I sat at my computer watching the tragic events unfold at Franklin Regional High School on Wednesday and shook my head in absolute consternation. The patterns of school violence are as predictable in their unfolding as they are unpredictable in the time and place of their next occurrence.
Violence on this scale seems like it can happen anywhere, and this tragedy highlights the need for the stakeholders in the communities within our region to come together and have a frank and productive conversation about what we know about violence and trauma and how to best respond to events such as these.
Two months after the massacre at Sandy Hook Elementary, concerned faculty and administrators at Indiana University of Pennsylvania began collaborating on a conference for understanding and responding to violence and trauma in our community and region.
We aimed to take a leadership role where we felt one was lacking, which was to be a catalyst in refining community engagement, clinical practice and scholarly enterprise on prevention, response and coping with violence across the lifespan. This includes a focus on violence and trauma in our community schools.

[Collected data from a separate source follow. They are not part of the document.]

(* ===== verification/PortCheck.v ===== *)
(** [apps/port_check.cpp]: the tool that tries the local ports, on top of [PortDiagnostics].

    A run gives what it printed, on both streams, and its exit code. The rendering of the latency is
    a parameter. *)

From S2P Require Import Prelude TextFormat Floats CliParsing PortDiagnostics GroundStationOptions SignalProcessing TerminalUi UsageText.

Definition DefaultDiagnosticFirstPort : Z := 9000.
Definition DefaultDiagnosticLastPort : Z := 9010.

Record check_options := {
  check_host : string;
  check_ports : PortRange;
  check_timeout : Z;
  check_color : bool;
}.

Definition check_defaults : check_options :=
  {| check_host := "127.0.0.1";
     check_ports := {| first := DefaultDiagnosticFirstPort; last := DefaultDiagnosticLastPort |};
     check_timeout := DefaultPortProbeTimeout; check_color := true |}.

Section PortCheck.
Variable sys : system.

(** The loop over the arguments; [None] is [printUsage] and [exit(0)]. *)
Fixpoint check_loop (args : list string) (o : check_options) : result (option check_options) :=
  match args with
  | [] => Ok (Some o)
  | arg :: args =>
      if bool_decide (arg = "--help") || bool_decide (arg = "-h") then Ok None
      else if bool_decide (arg = "--no-color") then
        check_loop args {| check_host := check_host o; check_ports := check_ports o;
                           check_timeout := check_timeout o; check_color := false |}
      else if bool_decide (arg = "--host") then
        match args with
        | [] => Throw (runtime_error ("missing value after " +:+ arg))
        | value :: args =>
            check_loop args {| check_host := value; check_ports := check_ports o;
                               check_timeout := check_timeout o; check_color := check_color o |}
        end
      else if bool_decide (arg = "--ports") then
        match args with
        | [] => Throw (runtime_error ("missing value after " +:+ arg))
        | value :: args =>
            range ← parsePortRange value "--ports";
            check_loop args {| check_host := check_host o; check_ports := range;
                               check_timeout := check_timeout o; check_color := check_color o |}
        end
      else if bool_decide (arg = "--timeout-ms") then
        match args with
        | [] => Throw (runtime_error ("missing value after " +:+ arg))
        | value :: args =>
            timeout ← parseUnsigned (2 ^ 32 - 1) value "--timeout-ms" 1 MaximumPortProbeTimeout;
            check_loop args {| check_host := check_host o; check_ports := check_ports o;
                               check_timeout := timeout; check_color := check_color o |}
        end
      else Throw (runtime_error ("unknown option: " +:+ arg))
  end.

Definition check_parseArgs (args : list string) : result (option check_options) :=
  r ← check_loop args check_defaults;
  match r with
  | None => Ok None
  | Some o =>
      throw_if (negb (isLoopbackIpv4 sys (check_host o)))
        (runtime_error "--host is intentionally restricted to IPv4 loopback") ;;
      throw_if (count (check_ports o) >? MaxDiagnosticPortCount)
        (runtime_error "--ports exceeds MaxDiagnosticPortCount") ;;
      Ok (Some o)
  end.

(** ** The report *)

Variables (isatty : bool) (getenv : string -> option string) (ws_col : option Z).
Variable show_fixed : Z -> spec_float -> string.

Definition visual_status (state : TcpPortState) : TerminalStatus :=
  match state with
  | StateOpen => StatusSuccess | StateClosed => StatusInfo
  | StateTimeout => StatusWarning | StateError => TerminalUi.StatusError
  end.

Definition report_line (ui : TerminalUi) (r : TcpPortProbeResult) : string :=
  statusLine ui (visual_status (probe_state r))
    ("port " +:+ show_dec (probe_port r) +:+ " / " +:+ tcpPortStateToString (probe_state r))
    (show_fixed 2 (latencyMs r) +:+ " ms / " +:+ probe_detail r).

Definition openCount (results : list TcpPortProbeResult) : Z :=
  size (filter (fun r => probe_state r = StateOpen) results).

(** What [main] prints behind the header, once the scan is done. *)
Definition check_report (ui : TerminalUi) (results : list TcpPortProbeResult) : string :=
  section ui ws_col "REPORT" +:+ concat_texts (report_line ui <$> results) +:+
  section ui ws_col "SUMMARY" +:+
  keyValue ui "ports tested" (show_dec (size results)) +:+
  keyValue ui "TCP listeners" (show_dec (openCount results)) +:+
  keyValue ui "interpretation" "OPEN = TCP listener reachable; service identity is not inferred".

Definition check_header (ui : TerminalUi) (o : check_options) : string :=
  section ui ws_col "STGS PORT CHECK" +:+
  keyValue ui "target" (check_host o) +:+
  keyValue ui "range" (show_dec (first (check_ports o)) +:+ ":" +:+ show_dec (last (check_ports o))) +:+
  keyValue ui "timeout" (show_dec (check_timeout o) +:+ " ms / port").

(** [main]: the two streams and the exit code; [None] when the scan does not end. *)
Definition port_check (args : list string) : option (string * string * Z) :=
  let fails out e := Some (out, "error: " +:+ what e +:+ line_feed, 1) in
  match check_parseArgs args with
  | Throw e => fails EmptyString e
  | Ok None => Some (check_usage, EmptyString, 0)
  | Ok (Some o) =>
      let ui := new_TerminalUi isatty getenv (check_color o) in
      let out := check_header ui o in
      r ← scanTcpPorts sys (check_host o) (check_ports o) (check_timeout o);
      match r with
      | Throw e => fails out e
      | Ok results => Some (out +:+ check_report ui results, EmptyString, 0)
      end
  end.

(** ** Accepted arguments *)

Record check_ok (o : check_options) : Prop := {
  check_range : valid (check_ports o) = true /\ last (check_ports o) <= u16_max;
  check_time : 1 <= check_timeout o <= MaximumPortProbeTimeout;
}.

Lemma check_loop_ok args o o' : check_ok o -> check_loop args o = Ok (Some o') -> check_ok o'.
Proof.
  remember (length args) as n eqn:Hn. revert args Hn o.
  induction n as [n IH] using lt_wf_ind. intros args -> o Ho.
  destruct args as [|arg args]; cbn [check_loop]; [by intros [= <-]|].
  destruct (_ || _); [done|].
  destruct (bool_decide (arg = "--no-color")).
  { apply (IH (length args)); [cbn; lia|done|by destruct Ho]. }
  destruct (bool_decide (arg = "--host")).
  { destruct args as [|value args]; [done|]. apply (IH (length args)); [cbn; lia|done|by destruct Ho]. }
  destruct (bool_decide (arg = "--ports")).
  { destruct args as [|value args]; [done|]. destruct (parsePortRange value "--ports") as [range|] eqn:Hr; [|done].
    apply parsePortRange_iff in Hr as (_ & Hv & Hl). bind_some.
    apply (IH (length args)); [cbn; lia|done|]. destruct Ho. by constructor. }
  destruct (bool_decide (arg = "--timeout-ms")); [|done].
  destruct args as [|value args]; [done|]. destruct (parseUnsigned _ value _ _ _) as [t|] eqn:Ht; [|done].
  apply parseUnsigned_iff in Ht as [_ Ht]; [|done]. bind_some.
  apply (IH (length args)); [cbn; lia|done|]. destruct Ho. constructor; [done|]. cbn. lia.
Qed.

Lemma check_parseArgs_ok args o :
  check_parseArgs args = Ok (Some o) ->
  check_ok o /\ isLoopbackIpv4 sys (check_host o) = true /\ count (check_ports o) <= MaxDiagnosticPortCount.
Proof.
  unfold check_parseArgs. destruct (check_loop args check_defaults) as [[o'|]|] eqn:Hl; bind_some; [|done|done].
  destruct (isLoopbackIpv4 _ _) eqn:Hh; cbn [negb]; [|done]. destruct (_ >? _) eqn:Hc; [done|].
  intros [= <-]. reflect_Z. split; [|done]. eapply check_loop_ok; [|done]. by constructor.
Qed.

(** A probe on a valid port does not throw. *)
Lemma probe_total host port timeout :
  isLoopbackIpv4 sys host = true -> 1 <= port -> 1 <= timeout <= MaximumPortProbeTimeout ->
  exists r, probeTcpPort sys host port timeout = Ok r.
Proof.
  intros Hh Hp Ht. unfold probeTcpPort, validateDiagnosticPort, MinimumNetworkPort. rewrite Hh. cbn [negb].
  rewrite (proj2 (Z.ltb_ge port 1)) by lia. bind_some.
  rewrite (proj2 (Z.leb_gt timeout 0)), Z.gtb_ltb, (proj2 (Z.ltb_ge MaximumPortProbeTimeout timeout)) by lia. cbn [orb].
  destruct (sys_socket sys port PortTcp); [|by eexists]. destruct (classify _ _ _). by eexists.
Qed.

Lemma scan_total host range timeout :
  isLoopbackIpv4 sys host = true -> valid range = true -> last range <= u16_max ->
  count range <= MaxDiagnosticPortCount -> 1 <= timeout <= MaximumPortProbeTimeout ->
  exists results, scanTcpPorts sys host range timeout = Some (Ok results).
Proof.
  intros Hh Hv Hl Hc Ht. unfold scanTcpPorts. rewrite Hh. cbn [negb].
  assert (Hrange : validateDiagnosticRange range = Ok tt).
  { unfold validateDiagnosticRange. unfold valid in Hv. reflect_Z. unfold MinimumNetworkPort in *.
    rewrite !(proj2 (Z.ltb_ge _ 1)) by lia. rewrite !Z.gtb_ltb, (proj2 (Z.ltb_ge (last range) _)) by lia.
    cbn [orb]. by rewrite (proj2 (Z.ltb_ge _ (count range))) by lia. }
  rewrite Hrange, (range_loop _ _ tt) by done. bind_some.
  assert (Hports : Forall (fun p => 1 <= p) (ports range)).
  { apply Forall_forall. intros p Hp%elem_of_seqZ. unfold valid, MinimumNetworkPort in Hv. reflect_Z. lia. }
  assert (Hvis : exists found, visit (B := unit) (fun port => r ← probeTcpPort sys host port timeout; Ok (r, None)) (ports range)
            = Ok (found, None)).
  { clear -Hports Hh Ht. induction Hports as [|p ps Hp _ [found IH]]; [by eexists|]. cbn [visit].
    destruct (probe_total host p timeout Hh Hp Ht) as [r ->]. bind_some. rewrite IH. bind_some. by eexists. }
  destruct Hvis as [found ->]. bind_some. by eexists.
Qed.

(** Accepted arguments make the tool report: every port of the range is probed once, in order, on a
    loopback address only, and the run ends with the whole report and the exit code 0, whatever the
    probes find. *)
Theorem port_check_reports_every_port : forall args o,
  check_parseArgs args = Ok (Some o) ->
  exists results,
    probe_port <$> results = ports (check_ports o) /\
    isLoopbackIpv4 sys (check_host o) = true /\ size results <= MaxDiagnosticPortCount /\
    port_check args =
      Some (check_header (new_TerminalUi isatty getenv (check_color o)) o +:+
            check_report (new_TerminalUi isatty getenv (check_color o)) results, EmptyString, 0).
Proof.
  intros args o Hp. destruct (check_parseArgs_ok args o Hp) as ([[Hv Hl] Ht] & Hh & Hc).
  destruct (scan_total (check_host o) (check_ports o) (check_timeout o)) as [results Hs]; [done..|].
  exists results. destruct (scan_covers_range sys _ _ _ _ Hl Hs) as (H1 & H2 & H3). split_and!; [done..|].
  unfold port_check. rewrite Hp. cbv zeta. by rewrite Hs.
Qed.

End PortCheck.

Lemma port_check_reports_every_port_witness :
  exists results, probe_port <$> results = [9000; 9001] /\
    port_check sample_system false (fun _ => None) None (fun _ _ => "0.10") ["--ports"; "9000:9001"] =
    Some (check_header None (new_TerminalUi false (fun _ => None) true)
            {| check_host := "127.0.0.1"; check_ports := {| first := 9000; last := 9001 |};
               check_timeout := 200; check_color := true |} +:+
          check_report None (fun _ _ => "0.10") (new_TerminalUi false (fun _ => None) true) results, EmptyString, 0).
Proof.
  destruct (port_check_reports_every_port sample_system false (fun _ => None) None (fun _ _ => "0.10")
              ["--ports"; "9000:9001"]
              {| check_host := "127.0.0.1"; check_ports := {| first := 9000; last := 9001 |};
                 check_timeout := 200; check_color := true |}) as (results & H1 & _ & _ & H2).
  - vm_compute. reflexivity.
  - exists results. split; [exact H1|exact H2].
Defined.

We are called “REACH,” which stands for Research, Education and Advocacy for Community Health. And members of our REACH team feel that there is no better time than now to reflect and engage in a dialogue on how to appropriately prevent violence and cope and respond to its traumatic after-effects.
We will hold our inaugural REACH conference, “Understanding and Responding to Violence and Trauma: A Community Health Initiative,” at IUP on May 20-23. We hope to see all the region’s stakeholders in attendance at this important forum, including schoolteachers, police, social service agencies and hospital personnel, therapists, counselors, parents, students and community members.
Attendees will be introduced to the latest research and clinical intervention techniques in violence prevention from multiple fields and have many formal and informal opportunities for personal interactions with national experts in the field of violence education.
The conference will host world-class speakers in the area of violence and trauma research and advocacy, including David Finkelhor, Nan Stein, Victor Vieth, Anthony D’Augelli, Ed Gondolf and Coreen Farris.
We hope to begin a discussion that will lead to more effective forms of community engagement and behavioral health practices so that this type of violent event will never happen in our region again.